Contributors: Molecular Biology Department
Keywords: homeostasis
mass action
Subjects: Biology
Issue Date: 2021
Publisher: Princeton, NJ : Princeton University
Abstract: Circulating metabolites serve as important nutritional supplies for bodily tissues and organs. Failure to maintain their concentrations within the physiological values can lead to severe diseases. This requires homeostatic regulations. For glucose, many glucoregulatory hormones are involved in this process such as insulin, which suppresses glucose production while accelerating its consumption. For other circulating metabolites, a comparable master regulator has yet to be discovered. Here we show that many circulating metabolites are cleared via the tricarboxylic acid (TCA) cycle in linear proportionality to their circulating concentration.

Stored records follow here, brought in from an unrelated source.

Definition Op_IsFull (op : RWBlockOp) : outcome bool :=
  if (RwSize op =? u32 (Zlen (rwBuf op)))
     && (u32 (RwOffset op + RwSize op) <=? BlockSize (op_fe op))
  then Ret (u32 (RwOffset op + RwSize op) =? BlockSize (op_fe op)) else Panic.

(** * Slice

    The loop [for blockIndexStart < blockIndexEnd]; its variables are the
    arguments. The number of iterations is bounded by [fuel], which the
    caller takes as the distance of the two indices. *)
Fixpoint Slice_loop (fuel : nat) (fe : FileEntry) (buffer : bytes)
    (blkStart blkEnd rwOffset leftRwSize rwBufOffset : Z) : outcome (list RWBlockOp) :=
  match fuel with
  | O => Ret []
  | S fuel' =>
      if blkStart <? blkEnd then
        let off := rwOffset mod BlockSize fe in
        let sz0 := u32 (BlockSize fe - off) in
        let RWSize := if leftRwSize <? sz0 then leftRwSize else sz0 in
        match go_slice buffer rwBufOffset (u32 (rwBufOffset + RWSize)) with
        | Ret piece =>
            match Slice_loop fuel' fe buffer (u64 (blkStart + 1)) blkEnd
                    (u32 (rwOffset + RWSize)) (u32 (leftRwSize - RWSize))
                    (u32 (rwBufOffset + RWSize)) with
            | Ret ops => Ret (MkOp fe blkStart off RWSize piece rwBufOffset :: ops)
            | Panic => Panic
            | Block => Block
            end
        | Panic => Panic
        | Block => Block
        end
      else Ret []
  end.

Definition Slice (fe : FileEntry) (buffer : bytes) (offset : Z) : outcome (list RWBlockOp) :=
  if BlockSize fe =? 0 then Panic
  else
    let size := u32 (Zlen buffer) in
    let blkStart := offset / BlockSize fe in
    let blkEnd := u64 (u64 (u64 (offset + size) + BlockSize fe) - 1) / BlockSize fe in
    Slice_loop (Z.to_nat (blkEnd - blkStart)) fe buffer blkStart blkEnd
      (u32 (offset mod BlockSize fe)) size 0.

(** * PrefetchWindow *)

Record PrefetchWindow : Type := MkWin {
  BlkStart : Z;
  BlkEnd : Z;
}.

Definition NewPrefetchWindow : PrefetchWindow := MkWin 0 0.

Definition PW_GetStart (pw : PrefetchWindow) : Z := BlkStart pw.
Definition PW_GetEnd (pw : PrefetchWindow) : Z := BlkEnd pw.
#[global] Arguments PW_GetStart _ / : assert.
#[global] Arguments PW_GetEnd _ / : assert.

Definition PW_Reset (pw : PrefetchWindow) : PrefetchWindow := MkWin 0 0.

Definition PW_Size (pw : PrefetchWindow) : outcome Z :=
  if BlkStart pw <=? BlkEnd pw then Ret (u32 (BlkEnd pw - BlkStart pw)) else Panic.

Definition PW_Shift (pw : PrefetchWindow) (Step : Z) : PrefetchWindow :=
  MkWin (u64 (BlkStart pw + Step)) (u64 (BlkEnd pw + Step)).

Definition PW_Move (pw : PrefetchWindow) : PrefetchWindow :=
  PW_Shift pw (u64 (BlkEnd pw - BlkStart pw)).

Definition PW_Extend (pw : PrefetchWindow) (Times : Z) : PrefetchWindow :=
  let Step := u64 (BlkEnd pw - BlkStart pw) in
  MkWin (BlkStart pw) (u64 (BlkStart pw + u64 (Step * Times))).

Definition PW_Cross (pw rw : PrefetchWindow) : bool :=
  negb ((BlkEnd pw <=? BlkStart rw) || (BlkEnd rw <=? BlkStart pw)).

(** * FileBuffer *)

Definition WriteLock : Z := 0.
Definition ReadLock : Z := 1.

Record CacheLock : Type := MkLock {
  tp : Z;
  refer : Z;
}.

(** [BufferMap] holds the identities of the buffers ([buf_Id]); the buffers
    themselves live in the cache's pool, as the Go map holds pointers. *)
Record FileBuffer : Type := MkFileBuffer {
  fb_fe : FileEntry;
  BufferMap : gmap Z Z;
  LockMap : gmap Z CacheLock;
  pw : PrefetchWindow;
}.

Definition NewFileBuffer (fe : FileEntry) : FileBuffer :=
  MkFileBuffer fe ∅ ∅ NewPrefetchWindow.

(** Go iterates over the map in an unspecified order; this is one of them. *)
Definition GetAllBufferIndex (fb : FileBuffer) : list Z := (map_to_list (BufferMap fb)).*1.

Definition UpperIdx (fb : FileBuffer) : Z :=
  map_fold (λ idx _ tail, if tail <? idx then idx else tail) 0 (BufferMap fb).

Definition IsZeroCache (fb : FileBuffer) : bool := bool_decide (BufferMap fb = ∅).

Definition FB_GetBuffer (blk : Z) (fb : FileBuffer) : option Z := BufferMap fb !! blk.

Definition FB_AttachBuffer (blk bid : Z) (fb : FileBuffer) : outcome FileBuffer :=
  match BufferMap fb !! blk with
  | Some _ => Panic
  | None => Ret (MkFileBuffer (fb_fe fb) (<[blk := bid]> (BufferMap fb)) (LockMap fb) (pw fb))
  end.

Definition FB_DetachBuffer (blk : Z) (fb : FileBuffer) : FileBuffer :=
  MkFileBuffer (fb_fe fb) (delete blk (BufferMap fb)) (LockMap fb) (pw fb).

Definition set_LockMap (lm : gmap Z CacheLock) (fb : FileBuffer) : FileBuffer :=
  MkFileBuffer (fb_fe fb) (BufferMap fb) lm (pw fb).

Definition set_pw (w : PrefetchWindow) (fb : FileBuffer) : FileBuffer :=
  MkFileBuffer (fb_fe fb) (BufferMap fb) (LockMap fb) w.

(** One round of the spinning loops: [Block] is the branch that sleeps and
    tries again. *)
Definition LockBuffer (blk : Z) (lm : gmap Z CacheLock) : outcome (gmap Z CacheLock) :=
  match lm !! blk with
  | Some _ => Block
  | None => Ret (<[blk := MkLock WriteLock 0]> lm)
  end.

Definition UnLockBuffer (blk : Z) (lm : gmap Z CacheLock) : outcome (gmap Z CacheLock) :=
  match lm !! blk with
  | Some v => if (tp v =? WriteLock) && (refer v =? 0) then Ret (delete blk lm) else Panic
  | None => Panic
  end.

Definition RLockBuffer (blk : Z) (lm : gmap Z CacheLock) : outcome (gmap Z CacheLock) :=
  match lm !! blk with
  | Some v => if tp v =? WriteLock then Block
              else Ret (<[blk := MkLock (tp v) (refer v + 1)]> lm)
  | None => Ret (<[blk := MkLock ReadLock 1]> lm)
  end.

Definition RUnLockBuffer (blk : Z) (lm : gmap Z CacheLock) : outcome (gmap Z CacheLock) :=
  match lm !! blk with
  | Some v => if (tp v =? ReadLock) && (1 <=? refer v) then
                if refer v - 1 =? 0 then Ret (delete blk lm)
                else Ret (<[blk := MkLock (tp v) (refer v - 1)]> lm)
              else Panic
  | None => Panic
  end.

(** [Wait] returns once no block is locked. *)
Definition FB_Wait (fb : FileBuffer) : outcome unit :=
  if bool_decide (LockMap fb = ∅) then Ret tt else Block.

(** * Slice cuts a request into consecutive blocks *)

(** A block operation within one block of [fe]. *)
Definition op_ok (fe : FileEntry) (op : RWBlockOp) : Prop :=
  op_fe op = fe ∧ 0 ≤ Index op ∧ (Index op + 1) * BlockSize fe < 2 ^ 64 ∧
  0 ≤ RwOffset op ∧ 0 < RwSize op ∧ RwOffset op + RwSize op ≤ BlockSize fe ∧
  Zlen (rwBuf op) = RwSize op.

(** [tiling fe off data pos ops]: the operations cover [data], which starts at
    file offset [off] and at position [pos] of the request's buffer, in order,
    without gap or overlap, each inside the block its offset falls in, and all
    but the last up to the end of their block. *)
Inductive tiling (fe : FileEntry) : Z → bytes → Z → list RWBlockOp → Prop :=
| tiling_nil off pos : tiling fe off [] pos []
| tiling_cons off pos op data ops :
    op_ok fe op →
    Index op = off / BlockSize fe →
    RwOffset op = off mod BlockSize fe →
    rwPos op = pos →
    (data = [] ∨ RwOffset op + RwSize op = BlockSize fe) →
    tiling fe (off + RwSize op) data (pos + RwSize op) ops →
    tiling fe off (rwBuf op ++ data) pos (op :: ops).

Lemma div_round_up BS c left :
  0 < BS → 0 < left → c mod BS + left ≤ BS → (c + left + BS - 1) / BS = c / BS + 1.
Proof.
  intros H1 H2 H3. pose proof (Z.div_mod c BS ltac:(lia)). pose proof (Z.mod_pos_bound c BS H1).
  symmetry. apply (Z.div_unique _ _ _ (c mod BS + left - 1)); [lia|]. lia.
Qed.

Lemma div_round_up_aligned BS c :
  0 < BS → c mod BS = 0 → (c + 0 + BS - 1) / BS = c / BS.
Proof.
  intros H1 H2. pose proof (Z.div_mod c BS ltac:(lia)).
  symmetry. apply (Z.div_unique _ _ _ (BS - 1)); lia.
Qed.

Lemma next_block BS c :
  0 < BS → (c + (BS - c mod BS)) / BS = c / BS + 1 ∧ (c + (BS - c mod BS)) mod BS = 0.
Proof.
  intros H. pose proof (Z.div_mod c BS ltac:(lia)).
  replace (c + (BS - c mod BS)) with ((c / BS + 1) * BS) by lia.
  split; [apply Z.div_mul; lia|apply Z_mod_mult].
Qed.

Lemma mod_block_shift BS c r :
  0 < BS → r mod BS = c mod BS → (r + (BS - c mod BS)) mod BS = 0.
Proof.
  intros H E. rewrite <- E. apply next_block. done.
Qed.

Lemma blk_bound BS c left E :
  0 < BS → 0 < left → E = (c + left + BS - 1) / BS → c + left + BS ≤ 2 ^ 64 →
  c / BS < E ∧ (c / BS + 1) * BS < 2 ^ 64.
Proof.
  intros H1 H2 -> H3. pose proof (Z.div_mod c BS ltac:(lia)).
  pose proof (Z.mod_pos_bound c BS H1).
  pose proof (Z.div_mod (c + left + BS - 1) BS ltac:(lia)).
  pose proof (Z.mod_pos_bound (c + left + BS - 1) BS H1). nia.
Qed.

Section SliceProof.
Variables (fe : FileEntry) (buffer : bytes) (E : Z).
Hypothesis HBS : 0 < BlockSize fe < 2 ^ 32.

Lemma Slice_loop_ok n c pos left rwOff :
  n = Z.to_nat (E - c / BlockSize fe) →
  E = (c + left + BlockSize fe - 1) / BlockSize fe →
  rwOff mod BlockSize fe = c mod BlockSize fe →
  0 ≤ c → 0 ≤ rwOff → rwOff + left < 2 ^ 32 → 0 ≤ pos → pos + left = Zlen buffer →
  Zlen buffer < 2 ^ 32 → c + left + BlockSize fe ≤ 2 ^ 64 →
  (0 < left ∨ left = 0 ∧ c mod BlockSize fe = 0) →
  ∃ ops, Slice_loop n fe buffer (c / BlockSize fe) E rwOff left pos = Ret ops ∧
         tiling fe c (drop (Z.to_nat pos) buffer) pos ops.
Proof.
  destruct HBS as [HBS0 HBS1].
  revert c pos left rwOff. induction n as [|n IH];
    intros c pos left rwOff Hn HE Hrw Hc Hr0 Hr Hp Hlen Hb Hmax Hl.
  - simpl. exists []. split; [done|].
    destruct Hl as [Hl|[-> Ha]].
    + destruct (blk_bound _ _ _ _ HBS0 Hl HE Hmax). lia.
    + rewrite drop_ge; [constructor|]. unfold Zlen in *. lia.
  - destruct Hl as [Hl|[-> Ha]].
    2:{ rewrite div_round_up_aligned in HE by lia. lia. }
    destruct (blk_bound _ _ _ _ HBS0 Hl HE Hmax) as [Hlt Hbnd].
    pose proof (Z.mod_pos_bound c _ HBS0) as Hm.
    assert (0 ≤ c / BlockSize fe) by (apply Z.div_pos; lia).
    cbn [Slice_loop]. rewrite (proj2 (Z.ltb_lt _ _)) by lia. rewrite Hrw.
    set (off := c mod BlockSize fe) in *. rewrite (u32_small (_ - off)) by lia.
    set (RW := if left <? _ then _ else _).
    assert (0 < RW ≤ left ∧ RW ≤ BlockSize fe - off ∧
            (RW = left ∨ RW = BlockSize fe - off)) as (HRW & HRW2 & HRW3)
      by (unfold RW; zbool).
    clearbody RW. rewrite (u32_small (pos + RW)) by lia.
    destruct (go_slice_ok buffer pos (pos + RW)) as (piece & -> & Hpl & Hpb); [lia..|].
    rewrite (u64_small (_ + 1)) by nia. rewrite !u32_small by lia.
    assert (drop (Z.to_nat pos) buffer = piece ++ drop (Z.to_nat (pos + RW)) buffer) as Hsp.
    { apply byte_ext.
      - rewrite Zlen_app, !Zlen_drop by lia. lia.
      - intros i Hi. rewrite Zlen_drop in Hi by lia.
        rewrite byte_at_app, !byte_at_drop, Hpl by lia. zbool.
        + rewrite Hpb by lia. done.
        + f_equal. lia. }
    destruct (Z.eq_dec RW left) as [->|Hne].
    + rewrite div_round_up in HE by (subst off; lia).
      assert (n = 0)%nat as -> by lia. simpl.
      eexists. split; [done|]. rewrite Hsp. rewrite (drop_ge buffer) by (unfold Zlen in *; lia).
      pose (op := MkOp fe (c / BlockSize fe) off left piece pos).
      apply (tiling_cons fe c pos op [] []); try done.
      * unfold op_ok; simpl; split_and!; lia || done.
      * by left.
      * constructor.
    + destruct HRW3 as [?|HRW3]; [done|]. destruct (next_block _ c HBS0) as [Hq Hm2].
      fold off in Hq, Hm2. rewrite <- HRW3 in Hq, Hm2. rewrite <- Hq.
      destruct (IH (c + RW) (pos + RW) (left - RW) (rwOff + RW)) as (ops & -> & Hops); try lia.
      * rewrite HE. f_equal. lia.
      * rewrite Hm2. rewrite HRW3. by apply mod_block_shift.
      * eexists. split; [done|]. rewrite Hsp.
        pose (op := MkOp fe (c / BlockSize fe) off RW piece pos).
        apply (tiling_cons fe c pos op _ ops); try done.
        -- unfold op_ok; simpl; split_and!; lia || done.
        -- right. simpl. lia.
Qed.
End SliceProof.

Abundant circulating metabolites (essential amino acids (valine, leucine, methionine, lysine, and phenylalanine), non-essential amino acids (serine and alanine), citrate, 3-hydroxybutyrate) were administered intravenously in perturbative amounts and their fluxes were measured using stable-isotope labeling. The increased circulating concentrations induced by the perturbative infusions hardly altered their production fluxes while linearly enhancing consumption fluxes and TCA contributions. The same mass-action relationship between concentration and consumption flux largely held across feeding, fasting, and high-, regular-, and low-protein diets. Protein synthesis rates were insensitive to elevated essential amino acid levels including leucine, nor to different dietary conditions, while amino acid homeostasis during fasting was further supported by enhanced endogenous protein catabolism. Inhibition of the key enzyme of branched-chain amino acid (BCAA) catabolism branched-chain α-keto acid dehydrogenase kinase (BCKDK) accelerated valine clearance flux and enhanced its clearance constant. However, upon protein deprivation, the only flux difference between wild-type and BCKDK whole-body knock-out mice along the BCAA degradation pathway happened in the transamination step, with the reverse flux almost zero. This suggests the BCKDH complex to be well below saturation. It is likely that the rate limiting step is upstream of transamination, and the BCAA transporters work in combination with mass action to avoid BCAA depletion when protein is scarce. Thus, despite the copious regulatory machinery in mammals, circulating metabolite homeostasis is achieved substantially through mass action-driven oxidation.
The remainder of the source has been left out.